Frequently parodied when after a moment's thought, the announcer realises just how many people there are, and how much this is going to cost them
- Favaro's policy every time he successfully hunts down a bounty is to invite everyone to a drink.
- Buck Godot: Zap Gun for Hire: This starts off the events of "P Smith" — Al the bartender meets the Thuxian of his dreams, and it's free drinks for everyone.
- Happens several times in the Lucky Luke comics. For example, when the Dalton Brothers come to a city in Canada, a gold digger arrives and uses his gold to buy a round. The saloon owner says that the gold diggers all do that and then go back to digging gold for another six months. Cue Joe Dalton planning to take over the saloon...
- In The Muppet Movie, Fozzie defuses a Bar Brawl by impersonating the bartender and shouting "Drinks are on the house!" Of course, this being the Muppets, this causes all of the brawlers to race to the roof of the bar where they look futilely for the drinks.
- Henry Chinaski's "For all my friends!" in Barfly.
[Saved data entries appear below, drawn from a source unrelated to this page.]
(* ===== verification/Metrics.v ===== *)
(** * Metrics and probes: internal/metrics/metrics.go

    What the process counts, which commands of a session are counted (the calls
    of [RecordCommand] in handler.go and handler_pubsub.go), and what the HTTP
    server of the metrics answers. *)
From stdpp Require Import gmap strings list sorting.
From Stdlib Require Import ZArith Lia Ascii.
From S2P Require Import Prelude GoStd Resp Db Client PubSub Handler Server.
Import Resp Db Client Handler.

(** ** internal/metrics *)

Module Metrics.
Local Open Scope Z_scope.

(** The counters and gauges; those with a label are maps, and a label that has
    no entry has not been used. Durations are nanoseconds. *)
Record Metrics := MkMetrics {
  CommandsTotal : gmap string Z;
  CommandDuration : gmap string (list Z);
  CommandErrors : gmap string Z;
  ActiveConnections : Z;
  ConnectionsTotal : Z;
  CacheHits : Z;
  CacheMisses : Z;
  CacheSkips : gmap string Z
}.
Definition zero : Metrics := MkMetrics ∅ ∅ ∅ 0 0 0 0 ∅.

Definition Inc (label : string) (m : gmap string Z) : gmap string Z := <[label := default 0 (m !! label) + 1]> m.
Definition Observe (label : string) (d : Z) (m : gmap string (list Z)) : gmap string (list Z) :=
  <[label := default [] (m !! label) ++ [d]]> m.

Definition RecordCommand (command : string) (duration : Z) (isError : bool) (m : Metrics) : Metrics :=
  MkMetrics (Inc command (CommandsTotal m)) (Observe command duration (CommandDuration m))
    (if isError then Inc command (CommandErrors m) else CommandErrors m)
    (ActiveConnections m) (ConnectionsTotal m) (CacheHits m) (CacheMisses m) (CacheSkips m).

(** The upper bounds of the histogram's buckets,
    [ExponentialBuckets(0.0001, 2, 16)], in nanoseconds. *)
Definition buckets : list Z := (λ i, 100000 * 2 ^ Z.of_nat i) <$> seq 0 16.

(** After any sequence of recorded commands, for every name: as many durations
    as commands, as many errors as commands that were errors. *)
Definition record (cs : list (string * Z * bool)) (m : Metrics) : Metrics :=
  foldl (λ m c, RecordCommand c.1.1 c.1.2 c.2 m) m cs.
Definition of_name (name : string) (cs : list (string * Z * bool)) : list (string * Z * bool) :=
  filter (λ c, c.1.1 = name) cs.

Lemma record_counts cs m name :
  default 0 (CommandsTotal (record cs m) !! name) =
    default 0 (CommandsTotal m !! name) + Z.of_nat (length (of_name name cs)) ∧
  default [] (CommandDuration (record cs m) !! name) =
    default [] (CommandDuration m !! name) ++ ((λ c, c.1.2) <$> of_name name cs) ∧
  default 0 (CommandErrors (record cs m) !! name) =
    default 0 (CommandErrors m !! name) + Z.of_nat (length (filter (λ c, c.2 = true) (of_name name cs))).
Proof.
  revert m. induction cs as [|[[cmd d] isError] cs IH]; intros m.
  { cbn. rewrite app_nil_r. split_and!; lia || done. }
  change (record ((cmd, d, isError) :: cs) m) with (record cs (RecordCommand cmd d isError m)).
  destruct (IH (RecordCommand cmd d isError m)) as (-> & -> & ->).
  unfold of_name. rewrite filter_cons. cbn [fst snd]. fold (of_name name cs).
  unfold RecordCommand, Inc, Observe. cbn [CommandsTotal CommandDuration CommandErrors].
  destruct (decide (cmd = name)) as [->|Hne].
  - rewrite !lookup_insert_eq. cbn [default fmap list_fmap length]. rewrite filter_cons. cbn [snd]. split_and!.
    + change (from_option id 0 (Some ?x)) with x. cbn. lia.
    + cbn. by rewrite <-app_assoc.
    + destruct isError; [rewrite lookup_insert_eq, decide_True by done|rewrite decide_False by done]; cbn; lia.
  - rewrite !lookup_insert_ne by done. split_and!; [done..|]. destruct isError; [by rewrite lookup_insert_ne|done].
Qed.

(** *** What a session records *)

(** [Handle], [HandleClient], [HandleExec], the subscription commands and
    [HandlePublish] record a name and whether the reply was an error. *)
Definition isError (v : Value) : bool := bool_decide (vType v = Error).
Definition handle_records (cmd v : Value) : list (string * bool) :=
  match parts cmd with None => [] | Some (cmdName, _) => [(cmdName, isError v)] end.
Definition client_records (cmd v : Value) : list (string * bool) := if short 2 cmd then [] else [("CLIENT", isError v)].
Definition exec_records (v : Value) : list (string * bool) :=
  if bool_decide (vType v = Array) then [("EXEC", false)] else [].

(** The records of one command of a connection, by the branches of
    [handleConnection]; [v] is its (first) reply. *)
Definition records (cfg : Server.config) (cmd : Value) (c : Server.conn) (v : Value) : list (string * bool) :=
  match parts cmd with
  | None => []
  | Some (cmdName, args) =>
      if bool_decide (cmdName ∈ ["AUTH"; "HELLO"]) then handle_records cmd v
      else if negb (Server.authenticated c) then
        if bool_decide (cmdName ∈ ["PING"; "QUIT"; "COMMAND"; "HELLO"]) then handle_records cmd v else []
      else if bool_decide (cmdName ∈ ["SUBSCRIBE"; "PSUBSCRIBE"]) then
        if Server.pubsub cfg then match args with [] => [] | _ => [(cmdName, false)] end else []
      else if bool_decide (cmdName ∈ ["UNSUBSCRIBE"; "PUNSUBSCRIBE"]) then
        if Server.pubsub cfg then [(cmdName, false)] else []
      else if bool_decide (cmdName = "PUBLISH") then
        if Server.pubsub cfg then match args with _ :: _ :: _ => [("PUBLISH", isError v)] | _ => [] end else []
      else if inPubSubMode (Server.client c) && negb (UseRESP3 (Server.client c)) then
        if bool_decide (cmdName = "QUIT") then handle_records cmd v else []
      else if bool_decide (cmdName ∈ ["RESET"; "MULTI"; "DISCARD"]) then []
      else if bool_decide (cmdName = "EXEC") then exec_records v
      else if inTransaction (Server.client c) then []
      else if bool_decide (cmdName = "CLIENT") then client_records cmd v
      else handle_records cmd v
  end.

(** A command is recorded at most once, and as an error only if its reply is
    one. *)
Lemma records_once cfg cmd c v :
  (length (records cfg cmd c v) ≤ 1)%nat ∧ ∀ name er, (name, er) ∈ records cfg cmd c v → er = true → vType v = Error.
Proof.
  unfold records, handle_records, client_records, exec_records, isError.
  destruct (parts cmd) as [[cmdName args]|]; [|split; [cbn; lia|intros ? ? []%not_elem_of_nil]].
  split; [repeat case_match; cbn; lia|].
  intros name er Hin ->. repeat case_match; apply list_elem_of_In in Hin; cbn in Hin;
    repeat (destruct Hin as [Hin|Hin]); try done; injection Hin as _ Hin; try done; by apply bool_decide_eq_true in Hin.
Qed.
(** The commands of a transaction, and an EXEC that fails, are not recorded. *)
Lemma queued_not_recorded cfg cmd c v :
  Server.normal c → inTransaction (Server.client c) = true → Server.queueable cmd → records cfg cmd c v = [].
Proof.
  intros [Ha Hps] Ht (name & args & Hp & Hn). unfold records. rewrite Hp, Ha, Hps, Ht. cbn [negb].
  assert (∀ l : list string, l ⊆ Server.special → bool_decide (name ∈ l) = false) as Hl
    by (intros l Hl; apply bool_decide_false; set_solver).
  assert (∀ x, x ∈ Server.special → bool_decide (name = x) = false) as Hx
    by (intros x Hx; apply bool_decide_false; by intros ->).
  rewrite !Hl, !Hx; [done|apply (bool_decide_unpack _); vm_compute; exact I..].
Qed.
Lemma failed_exec_not_recorded cfg c v :
  Server.normal c → vType v = Error → records cfg Server.cEXEC c v = [].
Proof.
  intros [Ha Hps] Hv. unfold records. change (parts Server.cEXEC) with (Some ("EXEC", @nil Value)).
  rewrite Ha, Hps. unfold exec_records. by rewrite Hv.
Qed.

(** The counters after the commands of a connection, each with the time it
    took. *)
Fixpoint session `{!Operations} (cfg : Server.config) (age : Z) (e : nat → nat → env) (took : nat → Z) (n : nat)
    (cmds : list Value) (c : Server.conn) (w : Server.world) (m : Metrics) : Metrics :=
  match cmds with
  | [] => m
  | cmd :: cmds =>
      let '(c', w', vs) := Server.processCommand cfg age (e n) cmd c w in
      let recs := records cfg cmd c (default NullBulk (head vs)) in
      session cfg age e took (S n) cmds c' w' (record ((λ r : string * bool, (r.1, took n, r.2)) <$> recs) m)
  end.

(** No command ever has more errors than runs. *)
Definition sound (m : Metrics) : Prop := ∀ name,
  0 <= default 0 (CommandErrors m !! name) <= default 0 (CommandsTotal m !! name) ∧
  Z.of_nat (length (default [] (CommandDuration m !! name))) = default 0 (CommandsTotal m !! name).
Lemma sound_record cs m : sound m → sound (record cs m).
Proof.
  intros Hm name. destruct (Hm name) as [He Hd]. destruct (record_counts cs m name) as (-> & -> & ->).
  pose proof (length_filter (λ c : string * Z * bool, c.2 = true) (of_name name cs)) as Hf.
  rewrite length_app, length_fmap. split; lia.
Qed.
Lemma sound_session `{!Operations} cfg age e took n cmds c w m : sound m → sound (session cfg age e took n cmds c w m).
Proof.
  revert n c w m. induction cmds as [|cmd cmds IH]; intros n c w m Hm; [done|]. cbn [session].
  destruct (Server.processCommand cfg age (e n) cmd c w) as [[c' w'] vs]. by apply IH, sound_record.
Qed.

(** *** The HTTP server *)

(** What answers a request: a fixed status and body, a handler of a library,
    a redirect, or nothing. *)
Inductive response := Reply (status : Z) (body : string) | Library (handler : string) | Redirect (url : string) | NotFound.
Definition StatusOK : Z := 200.
Definition StatusServiceUnavailable : Z := 503.

(** [NewServer] with its mux: patterns that end in a slash match the paths
    below them. [path] is clean, [readyFn] is what the callback returns. *)
Definition NewServer (enablePprof : bool) (readyFn : option bool) (path : string) : response :=
  if bool_decide (path = "/metrics") then Library "promhttp"
  else if bool_decide (path = "/health") then Reply StatusOK "OK"
  else if bool_decide (path = "/ready") then
    match readyFn with
    | Some false => Reply StatusServiceUnavailable "standby"
    | _ => Reply StatusOK "OK"
    end
  else if enablePprof then
    if bool_decide (path = "/debug/pprof/cmdline") then Library "pprof.Cmdline"
    else if bool_decide (path = "/debug/pprof/profile") then Library "pprof.Profile"
    else if bool_decide (path = "/debug/pprof/symbol") then Library "pprof.Symbol"
    else if bool_decide (path = "/debug/pprof/trace") then Library "pprof.Trace"
    else if Strings.HasPrefix path "/debug/pprof/" then Library "pprof.Index"
    else if bool_decide (path = "/debug/pprof") then Redirect "/debug/pprof/"
    else NotFound
  else NotFound.

(** Profiling is reachable only when it was asked for. *)
Lemma pprof_opt_in readyFn path handler :
  NewServer false readyFn path = Library handler → path = "/metrics" ∧ handler = "promhttp".
Proof. unfold NewServer. intros H. repeat case_match; zify_bool; simplify_eq; done. Qed.

(** The last bucket ends at 3.2768 s, not at the 6.5 s of the comment. *)
Lemma last_bucket : last buckets = Some 3276800000.
Proof. vm_compute. reflexivity. Qed.

End Metrics.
- Happens several times in The Quiet Man, and during the big fight scene, the bartender, Thornton and Danaher verbally fight over who's buying the drinks.
- Red Tails has our heroes given a round on the house in the officer's club in thanks for their bravery.
- Oliver! — discussed (optimistically) in "Consider Yourself";
If it should chance to be, we should see some harder days,
Empty larder days,
Always a chance we'll meet somebody to foot the bill
Then the drinks are on the house!
- Paul Maclean does this in the gambling den in A River Runs Through It, believing he's about to have a lucky night.
- The theatre producer does this in the inn in Shakespeare in Love, before exclaiming, apropos of nothing, "Oh, happy hour!"
- In Avatar, after Hometree is destroyed, Quaritch proclaims that the first round's on him tonight to celebrate.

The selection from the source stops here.